In the Philippines, children are recruited by rebel forces for service in the army, most notably for the new People's Army, the Abu Sayyaf Group, and the Moro National Liberation Front. An estimated 13% of the 10,000 soldiers in the Moro National Liberation Front are children.

In Sri Lanka, thousands of children are thought to be  in the ranks of the Liberation Tigers of Tamil Elem 
(LTTE), a rebel group categorized as a terrorist organization by most of the world's government. Sri Lankan 
soldiers nicknamed one of LTTE's units the Baby Battalion, due to the amount of child soldiers serving in its 
ranks. Thanks to international pressure, however, the LTTE promised to discharge all soldiers under 18 by 2007. However, Karuka Group, a splinter group, now has begun recruiting child soldiers. 
Children in the LTTE in Sri Lanka

Ramifications


There are significant ramifications for child soldiers. Often, when arrested, children are charged as adults and treated as war criminals, despite the age that they had been when they committed many of the war atrocities. Beyond legal ramifications, there are significant emotional and physical consequences of child soldiering. Child soldiers are often wounded, disfigured, or killed. They suffer significant emotional trauma, and are often unable to adapt to the ordinary world. Further, many times they had missed out on education and opportunities to develop social and communication skills. They have often been exposed to HIV/AIDS, and in the case of the girls, pregnancy, and early motherhood.

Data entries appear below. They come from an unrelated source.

(** The events of one order visible at [as_of]. *)
Definition visible_events (order : OrderDescriptor) (events : list OrderEvent) (as_of : option datetime)
  : list OrderEvent :=
  List.filter (λ event, String.eqb (oe_order_intent_id event) (od_order_intent_id order)
    && opt_holds (λ t, dt_le (oe_available_at event) t) as_of) events.

Definition no_created_msg (order : OrderDescriptor) : string :=
  String.append "Order " (String.append (od_order_intent_id order) " has no CREATED event").

Definition reduce_order_events (order : OrderDescriptor) (events : list OrderEvent)
    (as_of : option datetime) : res OrderAggregate :=
  match as_of with Some t => require_aware_utc t;; Ok () | None => Ok () end;;
  let materialized := visible_events order events as_of in
  raise_if (bool_decide (materialized = [])) OrderStateError (no_created_msg order);;
  _validate_event_identity materialized;;
  let ordered := sorted (seq_le oe_event_sequence) materialized in
  match head ordered, last ordered with
  | Some first, Some latest =>
      raise_if (negb (bool_decide (oe_event_type first = CREATED)))
        OrderStateError "First order event must be CREATED";;
      raise_if (negb (oe_event_sequence first =? 1)) OrderStateError "Order event sequence must start at one";;
      raise_if (negb (contiguous oe_event_sequence 1 ordered))
        OrderStateError "Order event sequence must be contiguous";;
      st ← foldM (reduce_step order) (reduction_init order) ordered;
      Ok {| ag_order := order;
            ag_status := oe_event_type latest;
            ag_remaining_quantity := rd_remaining st;
            ag_cumulative_filled_quantity := rd_cumulative_fill st;
            ag_cumulative_commission_usd := rd_cumulative_commission st;
            ag_latest_event_sequence := oe_event_sequence latest;
            ag_latest_event_id := oe_event_id latest |}
  | _, _ => raise OrderStateError (no_created_msg order)
  end.

Arguments reduce_order_events : simpl never.
Arguments reduce_step : simpl never.

(** Sort key [(order.created_at, order.order_intent_id)]. *)
Definition order_key_le (a b : OrderAggregate) : bool :=
  let ta := instant (od_created_at (ag_order a)) in
  let tb := instant (od_created_at (ag_order b)) in
  (ta <? tb) || ((ta =? tb) && String.leb (od_order_intent_id (ag_order a)) (od_order_intent_id (ag_order b))).

Definition pending_orders (orders : list OrderDescriptor) (events : list OrderEvent)
    (as_of : option datetime) : res (list OrderAggregate) :=
  aggregates ← mapM_res (λ order, reduce_order_events order events as_of) orders;
  Ok (sorted order_key_le (List.filter is_pending aggregates)).

(** ** Appending *)

Definition opt_str (o : option string) : pyval := match o with Some s => PStr s | None => PNone end.

(** The arguments of [append_order_event] besides the order and its events. *)
Record AppendRequest := {
  rq_event_type : OrderEventType;
  rq_occurred_at : datetime;
  rq_available_at : datetime;
  rq_provenance : OrderEventProvenance;
  rq_quantity_delta : dec;
  rq_commission_delta_usd : dec;
  rq_reason : option string;
  rq_source_id : option string;
  rq_quote_id : option string;
  rq_source_cycle_id : option string;
}.

Definition relevant_events (order : OrderDescriptor) (events : list OrderEvent) : list OrderEvent :=
  List.filter (λ event, String.eqb (oe_order_intent_id event) (od_order_intent_id order)) events.

(** Sequence number and running totals of the next event. *)
Definition next_totals (order : OrderDescriptor) (relevant : list OrderEvent) (rq : AppendRequest)
  : res (Z * dec * dec * dec) :=
  match rq_event_type rq with
  | CREATED =>
      raise_if (negb (bool_decide (relevant = []))) OrderStateError "CREATED event already exists";;
      raise_if (negb (rq_quantity_delta rq =? d0)%dec || negb (rq_commission_delta_usd rq =? d0)%dec)
        OrderStateError "CREATED cannot carry fill deltas";;
      Ok (1, od_quantity order, d0, d0)
  | _ =>
      aggregate ← reduce_order_events order relevant None;
      raise_if (is_terminal aggregate) OrderStateError "Cannot append after terminal order event";;
      let sequence := ag_latest_event_sequence aggregate + 1 in
      let remaining := ag_remaining_quantity aggregate in
      let cumulative_fill := ag_cumulative_filled_quantity aggregate in
      let cumulative_commission := ag_cumulative_commission_usd aggregate in
      if is_fill_event (rq_event_type rq) then
        raise_if ((rq_quantity_delta rq <=? d0)%dec || (remaining <? rq_quantity_delta rq)%dec)
          OrderStateError "Fill delta must be within remaining quantity";;
        let remaining := (remaining - rq_quantity_delta rq)%dec in
        let cumulative_fill := (cumulative_fill + rq_quantity_delta rq)%dec in
        let cumulative_commission := (cumulative_commission + rq_commission_delta_usd rq)%dec in
        raise_if (bool_decide (rq_event_type rq = PARTIALLY_FILLED) && (remaining <=? d0)%dec)
          OrderStateError "PARTIALLY_FILLED must leave a residual";;
        raise_if (bool_decide (rq_event_type rq = FILLED) && negb (remaining =? d0)%dec)
          OrderStateError "FILLED must consume the exact residual";;
        Ok (sequence, remaining, cumulative_fill, cumulative_commission)
      else
        raise_if (negb (rq_quantity_delta rq =? d0)%dec || negb (rq_commission_delta_usd rq =? d0)%dec)
          OrderStateError "Non-fill event cannot carry fill deltas";;
        Ok (sequence, remaining, cumulative_fill, cumulative_commission)
  end.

Legal Instruments in Place


The International community has passed a significant amount of legislation to combat child soldiering. Some legislation are:
Optional Protocol to the Covenant on the Rights of the Child on the Involvement of Children in Armed Conflict: Prohibits the forced recruitment of children under the age of 18 into governmental armed forces. Also requires Parties to criminalize the recruitment of children by non-state armed groups, such as rebel or separatist militias
ILO Convention 182: Defines he forced recruitment of children for use in armed conflict as 'one of the worst forms of child labor'
Kimberly Process: An international effort to prevent conflict diamonds from entering the market; children are often used to protect and mine these diamonds.
Paris Commitment and Prevention on Children Associated with Armed Forces or Armed Groups: A pledge from the international community to stop the forced recruitment of children into armed forces and to support their rehabilitation and reintegration into society.